> [What you have to do]: For every line in the records that has the word "replace", make a copy.

START Records provided

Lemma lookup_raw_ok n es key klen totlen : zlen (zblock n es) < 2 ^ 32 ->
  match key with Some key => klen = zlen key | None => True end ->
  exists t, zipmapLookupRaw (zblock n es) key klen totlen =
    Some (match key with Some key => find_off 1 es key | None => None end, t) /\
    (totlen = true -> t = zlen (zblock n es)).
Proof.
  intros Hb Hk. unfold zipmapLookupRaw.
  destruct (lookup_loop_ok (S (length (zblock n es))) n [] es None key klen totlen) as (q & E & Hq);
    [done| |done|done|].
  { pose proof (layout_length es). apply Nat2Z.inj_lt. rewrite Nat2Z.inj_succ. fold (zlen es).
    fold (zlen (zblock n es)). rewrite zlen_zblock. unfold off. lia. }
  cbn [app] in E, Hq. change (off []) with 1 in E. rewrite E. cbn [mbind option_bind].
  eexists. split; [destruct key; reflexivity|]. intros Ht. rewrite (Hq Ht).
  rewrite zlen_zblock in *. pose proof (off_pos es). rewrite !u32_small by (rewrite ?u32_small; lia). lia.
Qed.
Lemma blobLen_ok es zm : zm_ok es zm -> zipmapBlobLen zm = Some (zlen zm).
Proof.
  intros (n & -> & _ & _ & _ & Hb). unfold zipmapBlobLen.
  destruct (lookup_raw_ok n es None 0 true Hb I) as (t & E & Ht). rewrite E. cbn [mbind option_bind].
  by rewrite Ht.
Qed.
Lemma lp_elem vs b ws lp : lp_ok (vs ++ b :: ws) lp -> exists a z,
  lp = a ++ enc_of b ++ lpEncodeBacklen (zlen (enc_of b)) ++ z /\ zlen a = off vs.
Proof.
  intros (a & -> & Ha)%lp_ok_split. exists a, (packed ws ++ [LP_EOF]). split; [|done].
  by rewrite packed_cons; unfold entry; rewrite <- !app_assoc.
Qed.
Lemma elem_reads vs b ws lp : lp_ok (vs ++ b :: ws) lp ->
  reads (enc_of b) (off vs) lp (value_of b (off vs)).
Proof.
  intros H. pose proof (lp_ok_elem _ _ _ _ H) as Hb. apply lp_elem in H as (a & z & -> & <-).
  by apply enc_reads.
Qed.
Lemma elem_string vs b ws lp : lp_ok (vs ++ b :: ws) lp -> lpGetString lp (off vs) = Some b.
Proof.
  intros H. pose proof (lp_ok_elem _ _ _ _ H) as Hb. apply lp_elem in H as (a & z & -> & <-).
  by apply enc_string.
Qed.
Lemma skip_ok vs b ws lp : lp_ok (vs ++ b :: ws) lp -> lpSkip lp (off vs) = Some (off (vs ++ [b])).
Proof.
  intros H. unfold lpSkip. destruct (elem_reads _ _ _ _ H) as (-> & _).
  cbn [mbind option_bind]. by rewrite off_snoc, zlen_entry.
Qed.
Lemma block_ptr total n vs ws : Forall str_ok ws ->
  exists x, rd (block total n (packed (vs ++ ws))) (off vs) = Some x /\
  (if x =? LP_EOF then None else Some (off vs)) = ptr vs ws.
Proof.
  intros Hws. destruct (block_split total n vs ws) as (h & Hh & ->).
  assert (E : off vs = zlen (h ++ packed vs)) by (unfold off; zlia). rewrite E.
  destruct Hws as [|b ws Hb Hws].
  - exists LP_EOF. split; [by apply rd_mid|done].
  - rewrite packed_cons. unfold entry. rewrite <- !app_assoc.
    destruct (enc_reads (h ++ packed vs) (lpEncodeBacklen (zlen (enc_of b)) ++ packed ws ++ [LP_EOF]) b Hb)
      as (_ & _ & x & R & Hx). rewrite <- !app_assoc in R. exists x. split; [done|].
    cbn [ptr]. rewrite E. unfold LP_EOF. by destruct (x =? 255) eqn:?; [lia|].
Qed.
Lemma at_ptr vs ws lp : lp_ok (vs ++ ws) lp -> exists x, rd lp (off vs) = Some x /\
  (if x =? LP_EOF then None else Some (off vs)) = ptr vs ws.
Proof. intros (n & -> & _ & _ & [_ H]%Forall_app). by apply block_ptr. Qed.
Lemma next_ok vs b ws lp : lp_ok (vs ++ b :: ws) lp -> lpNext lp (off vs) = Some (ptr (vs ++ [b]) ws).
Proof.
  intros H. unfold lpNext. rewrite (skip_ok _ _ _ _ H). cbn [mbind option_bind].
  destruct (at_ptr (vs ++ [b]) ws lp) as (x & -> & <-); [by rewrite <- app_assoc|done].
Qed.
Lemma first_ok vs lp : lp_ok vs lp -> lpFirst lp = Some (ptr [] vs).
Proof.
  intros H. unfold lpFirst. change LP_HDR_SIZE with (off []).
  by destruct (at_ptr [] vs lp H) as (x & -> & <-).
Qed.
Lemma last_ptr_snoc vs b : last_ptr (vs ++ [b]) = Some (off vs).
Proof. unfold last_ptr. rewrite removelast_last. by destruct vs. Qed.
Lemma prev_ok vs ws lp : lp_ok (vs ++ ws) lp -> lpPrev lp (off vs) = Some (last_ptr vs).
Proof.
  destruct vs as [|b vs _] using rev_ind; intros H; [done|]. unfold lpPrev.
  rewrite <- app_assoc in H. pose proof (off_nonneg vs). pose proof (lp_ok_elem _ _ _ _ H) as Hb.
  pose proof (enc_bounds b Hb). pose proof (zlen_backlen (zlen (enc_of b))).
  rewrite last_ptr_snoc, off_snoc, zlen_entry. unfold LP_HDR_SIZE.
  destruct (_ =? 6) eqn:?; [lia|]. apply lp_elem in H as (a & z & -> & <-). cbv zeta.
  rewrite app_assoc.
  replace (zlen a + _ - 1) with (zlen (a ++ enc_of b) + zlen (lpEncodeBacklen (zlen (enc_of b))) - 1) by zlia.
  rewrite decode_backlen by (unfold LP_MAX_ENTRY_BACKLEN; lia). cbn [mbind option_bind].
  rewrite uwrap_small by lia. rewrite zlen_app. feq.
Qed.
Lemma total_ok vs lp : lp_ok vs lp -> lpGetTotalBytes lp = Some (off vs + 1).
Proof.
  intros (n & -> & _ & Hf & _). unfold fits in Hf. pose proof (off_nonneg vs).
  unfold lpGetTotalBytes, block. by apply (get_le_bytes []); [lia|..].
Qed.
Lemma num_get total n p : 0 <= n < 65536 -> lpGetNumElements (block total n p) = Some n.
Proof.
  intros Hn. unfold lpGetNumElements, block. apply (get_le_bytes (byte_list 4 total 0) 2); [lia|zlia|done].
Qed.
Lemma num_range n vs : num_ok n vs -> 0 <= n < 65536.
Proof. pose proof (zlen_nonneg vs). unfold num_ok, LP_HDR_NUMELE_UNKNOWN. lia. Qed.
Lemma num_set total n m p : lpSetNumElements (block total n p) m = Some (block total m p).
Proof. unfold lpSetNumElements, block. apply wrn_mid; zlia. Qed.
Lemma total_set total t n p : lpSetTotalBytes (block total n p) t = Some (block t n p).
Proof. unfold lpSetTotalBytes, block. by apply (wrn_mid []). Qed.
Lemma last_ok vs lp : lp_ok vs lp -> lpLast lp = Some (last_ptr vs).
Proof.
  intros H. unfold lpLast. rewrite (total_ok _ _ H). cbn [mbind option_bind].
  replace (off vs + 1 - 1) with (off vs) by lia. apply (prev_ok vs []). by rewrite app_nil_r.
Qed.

END Records provided

> [Answer section]:
  replace (zlen a + _ - 1) with (zlen (a ++ enc_of b) + zlen (lpEncodeBacklen (zlen (enc_of b))) - 1) by zlia.
  replace (off vs + 1 - 1) with (off vs) by lia. apply (prev_ok vs []). by rewrite app_nil_r.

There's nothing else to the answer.